A counts data frame with sample identifiers as column names and gene Ids are rownames.

synid

A character vector with a Synapse Id.

version

Optional. A numeric vector with the Synapse file version number.

host

An optional character vector specifying the release version. This specification is highly recommended for a reproducible workflow. (see "biomaRt::listEnsemblArchives()")

filters

A character vector listing biomaRt query filters. (For a list of filters see "biomaRt::listFilters()")

organism

A character vector of the organism name. This argument takes partial strings.
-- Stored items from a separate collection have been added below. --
(** * fabfile.py: release automation of sphinx-bootstrap-theme

    A shallow embedding of [fabfile.py].  The script is a sequence of
    shell-outs ([fabric.api.local]), file-system queries ([os.path]) and
    synchronous HTTP calls ([urllib2.urlopen]).  Each task is embedded as a
    finite tree of such requests (module [Prog]); a run of a task is that
    tree together with the answers the environment gave, recorded as a
    trace.  Pure helpers (string formatting, [strip], [basename], the
    dictionary of downloads) are ordinary functions.

    Embedded: [clean], [_dist_wrapper] and the three PyPI tasks, the
    class [GitHub] ([config], [api_op], [downloads], [downloads_del],
    [downloads_put]), [get_suffix], [gh_downloads] and [gh_upload].  The
    tasks that work in a changed directory ([demo], [gh_bundle]) are
    left out.  The functions of the Python library ([json.loads],
    [json.dumps], [base64.encodestring]) are parameters; module [Sandbox]
    gives them, and the environment, one concrete form to run the tasks
    in. *)

From Stdlib Require Import ZArith Ascii String List Lia.
From stdpp Require Import base option list gmap strings fin_maps pretty.

Import ListNotations.
Set Warnings "-register-all".
Local Open Scope string_scope.
Local Open Scope list_scope.

(* ===================================================================== *)
(** ** Python values that the script handles *)
(* ===================================================================== *)

(** Decoded JSON, as [json.loads] returns it: objects become dictionaries
    (a key occurs once), arrays become lists.  Numbers are the integers;
    the download records carry no other ([id], [size]). *)
Inductive json : Type :=
| JNull
| JBool (b : bool)
| JNum (n : Z)
| JStr (s : string)
| JArr (l : list json)
| JObj (m : gmap string json).

(** The values a task parameter such as [tag] can take: the default
    [False], or whatever the command line passes (a string). *)
Inductive pyval : Type :=
| PyNone
| PyBool (b : bool)
| PyInt (n : Z)
| PyStr (s : string).

(** Python truthiness ([bool(v)]). *)
Definition truthy (v : pyval) : bool :=
  match v with
  | PyNone => false
  | PyBool b => b
  | PyInt n => negb (n =? 0)%Z
  | PyStr s => negb (String.eqb s "")
  end.

(** Python [==] on these values: [True == 1], [False == 0]; a string is
    equal only to the same string; [None] only to [None]. *)
Definition py_num (v : pyval) : option Z :=
  match v with
  | PyBool b => Some (if b then 1 else 0)%Z
  | PyInt n => Some n
  | _ => None
  end.

Definition py_eq (a b : pyval) : bool :=
  match a, b with
  | PyNone, PyNone => true
  | PyStr s, PyStr t => String.eqb s t
  | _, _ =>
      match py_num a, py_num b with
      | Some x, Some y => (x =? y)%Z
      | _, _ => false
      end
  end.

(** [x in (a, b, ...)]. *)
Definition py_in (x : pyval) (t : list pyval) : bool :=
  existsb (py_eq x) t.

(** ["%s" % v] for a value that is a string or [None]. *)
Definition fmt_s (v : option string) : string :=
  match v with
  | Some s => s
  | None => "None"
  end.

(* ===================================================================== *)
(** ** String helpers ([str.strip], [str.lstrip], [os.path]) *)
(* ===================================================================== *)

Module Str.

(** The characters [str.strip()] removes: space, tab, newline, carriage
    return, vertical tab, form feed. *)
Definition is_space (c : ascii) : bool :=
  let n := nat_of_ascii c in
  Nat.eqb n 32 || (Nat.leb 9 n && Nat.leb n 13).

Fixpoint lstrip_by (p : ascii -> bool) (s : string) : string :=
  match s with
  | EmptyString => EmptyString
  | String c r => if p c then lstrip_by p r else s
  end.

Fixpoint rstrip_by (p : ascii -> bool) (s : string) : string :=
  match s with
  | EmptyString => EmptyString
  | String c r =>
      match rstrip_by p r with
      | EmptyString => if p c then EmptyString else String c EmptyString
      | r' => String c r'
      end
  end.

Definition strip (s : string) : string :=
  rstrip_by is_space (lstrip_by is_space s).

(** [path.lstrip("/")]. *)
Definition lstrip_slash (s : string) : string :=
  lstrip_by (Ascii.eqb "/"%char) s.

(** [s[:-1]]. *)
Fixpoint drop_last (s : string) : string :=
  match s with
  | EmptyString => EmptyString
  | String c EmptyString => EmptyString
  | String c r => String c (drop_last r)
  end.

Fixpoint has_slash (s : string) : bool :=
  match s with
  | EmptyString => false
  | String c r => Ascii.eqb c "/"%char || has_slash r
  end.
(** * A shallow embedding of [http_server.py]

    The request pipeline of the socket HTTP server: [parse_request],
    [response_path], the three response builders and the [try]/[except]
    block of [server] that ties them together.

    Python [str] values are sequences of Unicode code points, [bytes] values
    are sequences of bytes; both are lists here, and the few sequence methods
    the server calls ([split], [join], [startswith], [endswith], [in],
    slicing) are written once, over any element type with a boolean equality.
    Exceptions are values of an error monad.  Everything the server asks of
    its host (working directory, file system, the [python] executable, the
    [mimetypes] table) is a field of a [world] record. *)

From Stdlib Require Import Strings.String Strings.Ascii Strings.Byte.
From Stdlib Require Import List Bool Arith NArith ZArith Lia.
From Equations Require Import Equations.
Import ListNotations.

Set Implicit Arguments.

(** ** Python sequences *)

Module PySeq.
Section Ops.
Context {A : Type}.
Variable eqb : A -> A -> bool.

(** [s.startswith(p)] *)
Fixpoint startswith (s p : list A) {struct p} : bool :=
  match p, s with
  | [], _ => true
  | _ :: _, [] => false
  | x :: p', y :: s' => eqb x y && startswith s' p'
  end.

(** [s == t] *)
Fixpoint seq_eqb (s t : list A) : bool :=
  match s, t with
  | [], [] => true
  | x :: s', y :: t' => eqb x y && seq_eqb s' t'
  | _, _ => false
  end.

(** [s.endswith(p)]: the last [len(p)] elements of [s] are [p]. *)
Definition endswith (s p : list A) : bool :=
  (length p <=? length s) && seq_eqb (skipn (length s - length p) s) p.

(** [p in s] *)
Fixpoint contains (s p : list A) : bool :=
  startswith s p ||
  match s with
  | [] => false
  | _ :: s' => contains s' p
  end.

(** [sep.join(parts)] *)
Fixpoint join (sep : list A) (parts : list (list A)) : list A :=
  match parts with
  | [] => []
  | [x] => x
  | x :: rest => x ++ sep ++ join sep rest
  end.

(** Cutting [s] at the leftmost occurrence of [sep], as [s.partition(sep)]
    and [s.split(sep, 1)] do: what precedes the occurrence and what follows
    it, or [None] when [sep] does not occur. *)
Fixpoint split_once (sep s : list A) : option (list A * list A) :=
  if startswith s sep then Some ([], skipn (length sep) s)
  else match s with
       | [] => None
       | c :: r =>
           match split_once sep r with
           | Some (a, b) => Some (c :: a, b)
           | None => None
           end
       end.

Definition inspect {B : Type} (b : B) : {x : B | x = b} := exist _ b eq_refl.

(** [s.split(sep)] with an explicit separator: cut at the leftmost
    occurrence and go on with what follows it.  Python raises [ValueError]
    for an empty separator; the server only splits on the constants CRLF
    and SP, and the model returns [[s]] in that unreachable case. *)
Equations? split (sep s : list A) : list (list A) by wf (length s) lt :=
  split [] s := [s];
  split (c :: sep') s with inspect (split_once (c :: sep') s) := {
    | exist _ None _ => [s]
    | exist _ (Some (a, rest)) E => a :: split (c :: sep') rest }.
Proof.
  clear split. symmetry in E. revert a E.
  induction s as [|x r IH]; intros a E.
  - discriminate.
  - cbn [split_once] in E.
    destruct (startswith (x :: r) (c :: sep')).
    + injection E as <- <-. cbn [length]. rewrite length_skipn. lia.
    + destruct (split_once (c :: sep') r) as [[a' b']|]; [|discriminate].
      injection E as <- <-. specialize (IH _ eq_refl). cbn [length]. lia.
Qed.
(** What [first_where] finds: the first suffix that satisfies [P]. *)
Lemma first_where_Some P s k :
  str.first_where P s = Some k ->
  (k <= length s)%nat /\ P (drop k s) = true /\
  forall j, (j < k)%nat -> P (drop j s) = false.
Proof.
  revert k. induction s as [|c s IH]; intros k.
  - cbn. destruct (P []) eqn:E; [|discriminate]. intros [= <-].
    split; [reflexivity|]. split; [exact E|]. intros j Hj. lia.
  - destruct (P (c :: s)) eqn:E.
    + rewrite first_where_here by exact E. intros [= <-].
      split; [cbn; lia|]. split; [exact E|]. intros j Hj. lia.
    + rewrite first_where_next by exact E.
      destruct (str.first_where P s) as [k'|]; [|discriminate].
      intros [= <-]. destruct (IH k' eq_refl) as (Hle & Hk & Hlt).
      split; [cbn; lia|]. split; [exact Hk|].
      intros [|j] Hj; [exact E|]. cbn. apply Hlt. lia.
Qed.

Lemma first_where_None P s :
  str.first_where P s = None ->
  forall j, (j <= length s)%nat -> P (drop j s) = false.
Proof.
  induction s as [|c s IH].
  - cbn. destruct (P []) eqn:E; [discriminate|]. intros _ j Hj.
    rewrite drop_nil. exact E.
  - destruct (P (c :: s)) eqn:E.
    + rewrite first_where_here by exact E. discriminate.
    + rewrite first_where_next by exact E.
      destruct (str.first_where P s) as [k'|] eqn:E'; [discriminate|].
      intros _ [|j] Hj; [exact E|]. cbn. apply IH; [reflexivity|]. cbn in Hj. lia.
Qed.
(** * rpigeneui: LoRaWAN EUI from the Raspberry Pi serial number and revision

    A shallow embedding of [rpigeneui.py] and the properties of its field
    extraction and EUI encoding.

    Python strings are sequences of Unicode code points: a [str] is a list of
    code points, each an [N].  The string methods the script calls
    ([splitlines], [in], [split], indexing, slicing, [format], [upper]) are
    embedded first, with CPython's behaviour on each; the script's own
    functions follow, under their own names. *)

From Stdlib Require Import String Ascii NArith ZArith Bool Arith Lia List.
Import ListNotations.

(* ================================================================== *)
(** ** Python values: strings, exceptions, results *)

Definition char := N.
Definition str := list char.

(** A literal: the code points of an ASCII string constant. *)
Definition py (s : string) : str := List.map N_of_ascii (list_ascii_of_string s).

(** The exceptions that the modelled calls can raise.  [KeyboardInterrupt]
    and [SystemExit] derive from [BaseException] only; the others derive from
    [Exception]. *)
Inductive exception : Type :=
  | IndexError
  | ValueError
  | TypeError
  | MemoryError
  | UnicodeDecodeError
  | FileNotFoundError
  | PermissionError
  | IsADirectoryError
  | OSError
  | KeyboardInterrupt
  | SystemExit.

(** [isinstance(e, Exception)]. *)
Definition is_Exception (e : exception) : bool :=
  match e with
  | KeyboardInterrupt | SystemExit => false
  | _ => true
  end.

(** A call either returns a value or raises. *)
Inductive result (A : Type) : Type :=
  | Ok (a : A)
  | Raise (e : exception).
Arguments Ok {A} a.
Arguments Raise {A} e.

Definition bind {A B : Type} (m : result A) (k : A -> result B) : result B :=
  match m with
  | Ok a => k a
  | Raise e => Raise e
  end.

Notation "x <- m ;; k" := (bind m (fun x => k))
  (at level 61, m at next level, right associativity).

(** [try: body  except Exception: handler]. *)
Definition try_except_Exception {A : Type} (body handler : result A) : result A :=
  match body with
  | Ok a => Ok a
  | Raise e => if is_Exception e then handler else Raise e
  end.

(* ================================================================== *)
(** ** The string methods used by the script *)

(** [s.startswith(p)]. *)
Fixpoint startswith (p s : str) : bool :=
  match p, s with
  | [], _ => true
  | _ :: _, [] => false
  | a :: p', b :: s' => N.eqb a b && startswith p' s'
  end.

(** [p in s]: [p] occurs in [s] at some position. *)
Fixpoint contains (p s : str) : bool :=
  startswith p s ||
  match s with
  | [] => false
  | _ :: s' => contains p s'
  end.

(** [s.partition(sep)] when [sep] occurs: the text before the leftmost
    occurrence of [sep] and the text after it; [None] when it does not occur. *)
Fixpoint find_first (sep s : str) : option (str * str) :=
  if startswith sep s then Some ([], skipn (length sep) s)
  else
    match s with
    | [] => None
    | c :: s' =>
        match find_first sep s' with
        | Some (b, a) => Some (c :: b, a)
        | None => None
        end
    end.

(** [s.split(sep, maxsplit)] for a non-empty [sep] and [maxsplit >= 0]:
    at most [maxsplit] cuts, taken from the left. *)
Fixpoint split (sep : str) (maxsplit : nat) (s : str) : list str :=
  match maxsplit with
  | O => [s]
  | S m =>
      match find_first sep s with
      | Some (b, a) => b :: split sep m a
      | None => [s]
      end
  end.

(** [l[i]] for [i >= 0]. *)
Definition getitem {A : Type} (l : list A) (i : nat) : result A :=
  match nth_error l i with
  | Some a => Ok a
  | None => Raise IndexError
  end.

(** The line boundaries of [str.splitlines]: LF, VT, FF, CR, FS, GS, RS,
    NEL, LINE SEPARATOR and PARAGRAPH SEPARATOR. *)
Definition is_linebreak (c : char) : bool :=
  (N.eqb c 10 || N.eqb c 11 || N.eqb c 12 || N.eqb c 13 ||
   N.eqb c 28 || N.eqb c 29 || N.eqb c 30 ||
   N.eqb c 133 || N.eqb c 8232 || N.eqb c 8233)%bool.

(** [s.splitlines()], scanning left to right; [cur] holds the characters of
    the current line, last one first.  CR LF counts as one boundary, and no
    empty line is produced after the last boundary. *)
Fixpoint splitlines_from (cur : str) (s : str) : list str :=
  match s with
  | [] =>
      match cur with
      | [] => []
      | _ :: _ => [rev cur]
      end
  | c :: rest =>
      if is_linebreak c then
        rev cur ::
          match rest with
          | d :: rest' =>
              if N.eqb c 13 && N.eqb d 10 then splitlines_from [] rest'
              else splitlines_from [] rest
          | [] => splitlines_from [] rest
          end
      else splitlines_from (c :: cur) rest
  end.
For example,"hsa" will match "hsapiens_gene_ensembl".

custom

Defaults to FALSE If TRUE, the GC and Gene Length, and gene name are calculated from user specified FASTA and GTF File.

gtfID

Defaults to NULL. A character vector with a Synapse ID corresponding to a gtf formatted gene annotation file.

gtfVersion

Optional. A numeric vector with the gene GTF Synapse file version number.

fastaID

Defaults to NULL. A character vector with a Synapse ID corresponding to a FASTA formatted genome annotation file.

fastaVersion

Optional. A numeric vector with the genome FASTA Synapse file version number.

cores

An integer of cores to specify in the parallel backend (eg. 4).

isexon

Defaults to FALSE. If TRUE, the GC and Gene Length parameters will only consider exotic regions and omit intronic regions.